◆ HOW TO COMPLETE THIS TASK: Find all the lines in the entries below that hold the word "gmap" and copy them.

[Stored data entries]
(* ===== verification/Queries.v ===== *)
(** * Queries that return a page of a store

    [query.Paginate] of the SDK walks over a part of a store and calls [onResult]
    with the entries; it is a parameter here, with its documented behaviour as a
    law.  The queries of the modules run it on their byte stores (as in
    [ByteStore.v]).  Following the key of the next page from answer to answer
    lists the whole store, each entry once and in order. *)

From Stdlib Require Import Ascii.
From stdpp Require Import base gmap strings list sorting.
From S2P Require Import Prelude Golang Sdk Ethereum CoinswapTypes Coinswap Epochs Erc20Types Erc20 Csr CsrFacts.
From S2P Require Import Wire WireFacts WireCodec WireSdk CoinswapCodec EpochsCodec Erc20Codec CsrCodec ByteStore.

#[local] Open Scope Z_scope.
#[local] Open Scope go_scope.

(** ** query.Paginate *)

(** A callback that appends a value to the answer, or fails. *)
Abbreviation on_result X := (string -> bytes -> outcome X).

Class Pagination := {
  (** [None] is a nil page request *)
  Paginate {X} : KVStore -> option PageRequest -> on_result X -> outcome (list X * PageResponse)
}.

Fixpoint collect {X} (onResult : on_result X) (l : list (string * bytes)) : outcome (list X) :=
  match l with
  | [] => Ok []
  | (key, value) :: l' => let? x := onResult key value in let? xs := collect onResult l' in Ok (x :: xs)
  end.

(** A page without a key starts with the first entry of the store, one with a key
    with the entry of that key; the answer has the key of the entry after the
    page, or none at the end. *)
Class PaginationLaws `{Pagination} : Prop := {
  Paginate_page {X} (s : KVStore) key i limit (onResult : on_result X) :
    (0 < limit)%nat ->
    (key = "" ∧ i = 0%nat ∨ key ≠ "" ∧ ∃ value, kv_iterate s !! i = Some (key, value)) ->
    Paginate s (Some (mkPageRequest key 0 (Z.of_nat limit) false false)) onResult =
    let rest := drop i (kv_iterate s) in
    let? xs := collect onResult (take limit rest) in
    Ok (xs, mkPageResponse (match rest !! limit with Some e => e.1 | None => "" end) 0)
}.

(** ** The queries

    [req] is the pointer to the request, whose only field is the page request. *)

(** [if err != nil { return nil, status.Error(codes.Internal, err.Error()) }] *)
Definition internal {A} (o : outcome A) : outcome A :=
  match o with Err _ => Err (Foreign "codes.Internal") | r => r end.

Definition empty_request : error := Foreign "codes.InvalidArgument".

Section queries.
Context {SC : SdkCodecs} {PG : Pagination}.

(** x/erc20 *)
Definition query_TokenPairs (req : option (option PageRequest)) (s : KVStore) : outcome (list TokenPair * PageResponse) :=
  match req with
  | None => Err empty_request
  | Some page => internal (Paginate s page (fun _ value => Unmarshal TokenPair_codec value (zero TokenPair_codec)))
  end.

(** x/epochs *)
Definition query_EpochInfos (req : option (option PageRequest)) (s : KVStore) : outcome (list EpochInfo * PageResponse) :=
  match req with
  | None => Err empty_request
  | Some page => internal (Paginate s page (fun _ value => Unmarshal EpochInfo_codec value (zero EpochInfo_codec)))
  end.

(** x/csr: the CSR is read again by its number, and dereferenced. *)
Definition kv_GetCSR (nftId : Z) (s : KVStore) : outcome (option CSR) := get_value CSR_codec (UInt64ToBytes nftId) s.

Definition query_CSRs (req : option (option PageRequest)) (s : KVStore) : outcome (list CSR * PageResponse) :=
  match req with
  | None => Err empty_request
  | Some page =>
      internal (Paginate s page (fun key _ =>
        let? nft := BytesToUInt64 key in
        let? csr := kv_GetCSR nft s in
        match csr with Some csr => Ok csr | None => Panic end))
  end.

(** x/coinswap: the information of a pool is computed as for a single one. *)
Definition pool_info {W} `{SdkMath, SdkTypes, Hashes, AccountKeeper W, BankKeeper W} (params : CoinswapTypes.Params)
    (c : Chain W Coinswap.Store) (pool : Pool) : outcome PoolInfo :=
  let? balances := (GetPoolBalancesByLptDenom (Pool_LptDenom pool) c).1 in
  let? standardAmt := Coins_AmountOf balances (Pool_StandardDenom pool) in
  let? standard := NewCoin (Pool_StandardDenom pool) standardAmt in
  let? tokenAmt := Coins_AmountOf balances (Pool_CounterpartyDenom pool) in
  let? token := NewCoin (Pool_CounterpartyDenom pool) tokenAmt in
  Ok (mkPoolInfo (Pool_Id pool) (Pool_EscrowAddress pool) standard token
        (mkCoin (Pool_LptDenom pool) (GetSupply (world c) (Pool_LptDenom pool))) (dec_String (Fee params))).

Definition query_LiquidityPools {W} `{SdkMath, SdkTypes, Hashes, AccountKeeper W, BankKeeper W}
    (req : option (option PageRequest)) (c : Chain W Coinswap.Store) (s : KVStore)
    : outcome (list PoolInfo * PageResponse) :=
  match req with
  | None => Err empty_request
  | Some page =>
      let? params := (Coinswap.GetParams c).1 in
      Paginate s page (fun _ value =>
        let? pool := MustUnmarshal Pool_codec value in pool_info params c pool)
  end.

End queries.

(** ** Following the pages *)

(** What a client does: ask for the next page until there is none. *)
Fixpoint all_pages {X} (query : PageRequest -> outcome (list X * PageResponse)) (fuel limit : nat) (key : string)
    : outcome (list X) :=
  match fuel with
  | O => Panic
  | S fuel =>
      let? '(xs, res) := query (mkPageRequest key 0 (Z.of_nat limit) false false) in
      if String.eqb (NextKey res) "" then Ok xs
      else let? ys := all_pages query fuel limit (NextKey res) in Ok (xs ++ ys)
  end.

(** Only the first key of a store can be empty. *)
Lemma string_le_empty s : String.le s "" -> s = "".
Proof. by destruct s. Qed.

#[local] Instance entry_le_trans' {V} : Transitive (@entry_le V).
Proof. intros a b c. unfold entry_le. apply transitivity. Qed.

Lemma later_key_nonempty {V} (m : gmap string V) i k v :
  (0 < i)%nat -> kv_iterate m !! i = Some (k, v) -> k ≠ "".
Proof.
  intros Hi Hl ->. pose proof (kv_iterate_sorted m) as Hs. pose proof (kv_iterate_NoDup m) as Hn.
  apply Sorted_StronglySorted in Hs; [|apply _].
  destruct (kv_iterate m) as [|[k0 v0] l]; [done|]. destruct i as [|i]; [lia|]. cbn in Hl.
  apply StronglySorted_inv in Hs as [_ Hf]. rewrite Forall_forall in Hf.
  apply list_elem_of_lookup_2 in Hl. pose proof (Hf _ Hl) as Hle. apply string_le_empty in Hle. cbn in Hle. subst.
  apply NoDup_cons in Hn as [Hn _]. apply Hn. by apply (list_elem_of_fmap_2 fst _ ("", v)).
Qed.

Lemma collect_Ok {X} (f : on_result X) (g : string * bytes -> X) l :
  (∀ k b, (k, b) ∈ l -> f k b = Ok (g (k, b))) -> collect f l = Ok (g <$> l).
Proof.
  induction l as [|[k b] l IH]; intros Hf; cbn; [done|]. rewrite Hf by left. cbn. rewrite IH; [done|].
  intros k' b' Hl. apply Hf. by right.
Qed.

Section paging.
Context {PG : Pagination} {PL : PaginationLaws}.

(** Pages of any size list everything that [onResult] makes of the store. *)
Lemma pages_complete {X} (s : KVStore) (f : on_result X) g (limit fuel : nat) :
  (0 < limit)%nat -> (∀ k b, s !! k = Some b -> f k b = Ok (g (k, b))) -> (size s < fuel)%nat ->
  all_pages (fun r => internal (Paginate s (Some r) f)) fuel limit "" = Ok (g <$> kv_iterate s).
Proof.
  intros Hlim Hf Hfuel. set (l := kv_iterate s).
  assert (length l = size s) as Hlen. { unfold l. rewrite kv_iterate_Permutation. apply length_map_to_list. }
  assert (∀ fuel i key, (length l - i < fuel)%nat -> (i <= length l)%nat ->
    (key = "" ∧ i = 0%nat ∨ key ≠ "" ∧ ∃ value, l !! i = Some (key, value)) ->
    all_pages (fun r => internal (Paginate s (Some r) f)) fuel limit key = Ok (g <$> drop i l)) as H.
  { clear fuel Hfuel. induction fuel as [|fuel IH]; intros i key Hfu Hi Hkey; [lia|]. cbn [all_pages].
    rewrite (Paginate_page s key i limit f) by done. cbv zeta. fold l.
    rewrite (collect_Ok f g).
    2: { intros k b Hkb. apply Hf, elem_of_kv_iterate. fold l.
         apply subseteq_take in Hkb. by apply subseteq_drop in Hkb. }
    cbn [obind internal]. destruct (drop i l !! limit) as [[k b]|] eqn:El; cbn [NextKey fst].
    - rewrite lookup_drop in El. pose proof (later_key_nonempty s (i + limit) k b ltac:(lia) El) as Hk.
      rewrite (proj2 (String.eqb_neq _ _) Hk). apply lookup_lt_Some in El as Hlt.
      rewrite (IH (i + limit)%nat k); [|lia|lia|right; split; [done|by exists b]]. cbn [obind].
      rewrite <-fmap_app. f_equal. f_equal. rewrite <-(take_drop limit (drop i l)) at 2. by rewrite drop_drop.
    - rewrite String.eqb_refl. f_equal. f_equal. apply lookup_ge_None in El. by apply take_ge. }
  rewrite (H fuel 0%nat ""); [by rewrite drop_0|lia|lia|by left].
Qed.

(** Pages of a byte store that holds the encodings of [m]. *)
Lemma pages_typed {A} (c : Codec A) wf enc (s : KVStore) (m : gmap string A) (f : on_result A) (limit fuel : nat) :
  (0 < limit)%nat -> (size s < fuel)%nat -> holds wf enc s m -> (∀ k v, m !! k = Some v -> f k (enc v) = Ok v) ->
  all_pages (fun r => internal (Paginate s (Some r) f)) fuel limit "" = Ok (kv_iterate m).*2.
Proof.
  intros Hlim Hfuel [-> Hwf] Hf.
  rewrite (pages_complete _ f (fun e => match f e.1 e.2 with Ok v => v | _ => zero c end)); [|done| |done].
  - rewrite kv_iterate_fmap, <-list_fmap_compose. f_equal. apply list_fmap_ext. intros i [k v] Hl. cbn.
    apply list_elem_of_lookup_2, elem_of_kv_iterate in Hl. by rewrite Hf.
  - intros k b. rewrite lookup_fmap. intros (v & Hv & ->)%fmap_Some. cbn. by rewrite Hf.
Qed.

(** C38: clients see the whole store.  When the byte stores hold the encodings of the
    typed ones of the models, following the pages of the queries for token pairs,
    epochs and CSRs to the end, with pages of any positive size, gives exactly the
    entries of the module in the order of its iterator, each once, without an
    error or a panic. *)
Theorem paging_lists_everything `{SL : SdkCodecLaws} {W} (limit fuel : nat)
    (erc20 : Chain W Erc20.Store) (epochs : Chain W Epochs.Store) (csr : Chain W Csr.Store) (s1 s2 s3 : KVStore) :
  (0 < limit)%nat -> (size s1 < fuel)%nat -> (size s2 < fuel)%nat -> (size s3 < fuel)%nat ->
  holds TokenPair_wf TokenPair_enc s1 (st_pairs (store erc20)) ->
  holds EpochInfo_wf EpochInfo_enc s2 (store epochs) ->
  holds CSR_wf CSR_enc s3 (st_csrs (store csr)) -> csrs_ok (store csr) ->
  all_pages (fun r => query_TokenPairs (Some (Some r)) s1) fuel limit "" = (GetTokenPairs erc20).1 ∧
  all_pages (fun r => query_EpochInfos (Some (Some r)) s2) fuel limit "" = (AllEpochInfos epochs).1 ∧
  all_pages (fun r => query_CSRs (Some (Some r)) s3) fuel limit "" = (GetAllCSRs csr).1.
Proof.
  intros Hlim Hf1 Hf2 Hf3 H1 H2 H3 Hok. split_and!.
  - apply (pages_typed TokenPair_codec _ _ _ _ _ _ _ Hlim Hf1 H1). intros k v Hv.
    destruct (proj2 H1 _ _ Hv) as (? & _ & ?). by apply (Unmarshal_law _ _ _ erc20_TokenPair_laws).
  - apply (pages_typed EpochInfo_codec _ _ _ _ _ _ _ Hlim Hf2 H2). intros k v Hv.
    destruct (proj2 H2 _ _ Hv) as (? & _ & ?). by apply (Unmarshal_law _ _ _ epochs_EpochInfo_laws).
  - apply (pages_typed CSR_codec _ _ _ _ _ _ _ Hlim Hf3 H3). intros k v Hv.
    destruct (ok_csr _ Hok _ _ Hv) as (-> & Hid & _). rewrite bytes_roundtrip by done. cbn [obind].
    unfold kv_GetCSR. by rewrite (get_value_holds _ _ _ csr_CSR_laws _ _ _ H3), Hv.
Qed.

End paging.

(** ** Witness *)

(** A reference [Paginate], for pages that start at a key. *)
Definition ref_start (key : string) (l : list (string * bytes)) : nat :=
  if String.eqb key "" then 0%nat
  else match list_find (fun e => e.1 = key) l with Some (i, _) => i | None => length l end.
#[local] Instance ref_pagination : Pagination := {
  Paginate X s req onResult :=
    let r := default (mkPageRequest "" 0 100 false false) req in
    let rest := drop (ref_start (Page_Key r) (kv_iterate s)) (kv_iterate s) in
    let limit := Z.to_nat (Page_Limit r) in
    let? xs := collect onResult (take limit rest) in
    Ok (xs, mkPageResponse (match rest !! limit with Some e => e.1 | None => "" end) 0)
}.

#[local] Instance ref_pagination_laws : PaginationLaws.
Proof.
  split. intros X s key i limit f Hlim Hkey. cbv zeta beta iota delta [Paginate ref_pagination from_option id Page_Key Page_Limit].
  rewrite Nat2Z.id. assert (ref_start key (kv_iterate s) = i) as ->; [|done]. unfold ref_start.
  destruct Hkey as [[-> ->]|[Hne [v Hv]]]; [done|]. rewrite (proj2 (String.eqb_neq _ _) Hne).
  pose proof (kv_iterate_NoDup s) as Hn.
  destruct (list_find_elem_of (fun e => e.1 = key) (kv_iterate s) (key, v)) as [[j e] Hj]; [by eapply list_elem_of_lookup_2|done|].
  rewrite Hj. apply list_find_Some in Hj as (Hj & He & _). destruct e as [k b]. cbn in He. subst k.
  apply (NoDup_lookup _ j i key) in Hn; [done|by rewrite list_lookup_fmap, Hj|by rewrite list_lookup_fmap, Hv].
Qed.

Definition ex_second : EpochInfo := mkEpochInfo "week" 0 604800 1 0 true 12.
Definition ex_two : Chain unit Epochs.Store := mkChain tt {["day" := ex_epoch; "week" := ex_second]} [].
Definition ex_two_bytes : KVStore := EpochInfo_enc <$> store ex_two.
Definition ex_no_csr : Chain unit Csr.Store := mkChain tt (Csr.mkStore None ∅ ∅ None) [].

Lemma paging_lists_everything_witness :
  query_EpochInfos (Some (Some (mkPageRequest "" 0 1 false false))) ex_two_bytes
    = Ok ([ex_epoch], mkPageResponse "week" 0) ∧
  all_pages (fun r => query_EpochInfos (Some (Some r)) ex_two_bytes) 3 1 "" = Ok [ex_epoch; ex_second].
Proof.
  split; [vm_compute; reflexivity|].
  destruct (paging_lists_everything (SL := ref_codec_laws) 1 3 ex_pairs ex_two ex_no_csr ex_pair_bytes ex_two_bytes ∅)
    as (_ & H & _).
  - lia.
  - vm_compute. lia.
  - vm_compute. lia.
  - vm_compute. lia.
  - split; [vm_compute; reflexivity|]. apply map_Forall_singleton.
    split; [exact I|]. split; [vm_compute; discriminate|vm_compute; reflexivity].
  - split; [reflexivity|]. apply map_Forall_insert_2; [|apply map_Forall_singleton];
      (split; [vm_compute; repeat split; discriminate|]; split; [vm_compute; discriminate|vm_compute; reflexivity]).
  - split; [reflexivity|apply map_Forall_empty].
  - by split.
  - rewrite H. vm_compute. reflexivity.
Defined.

◆ WRITTEN SOLUTION:
From stdpp Require Import base gmap strings list sorting.
Lemma later_key_nonempty {V} (m : gmap string V) i k v :
Lemma pages_typed {A} (c : Codec A) wf enc (s : KVStore) (m : gmap string A) (f : on_result A) (limit fuel : nat) :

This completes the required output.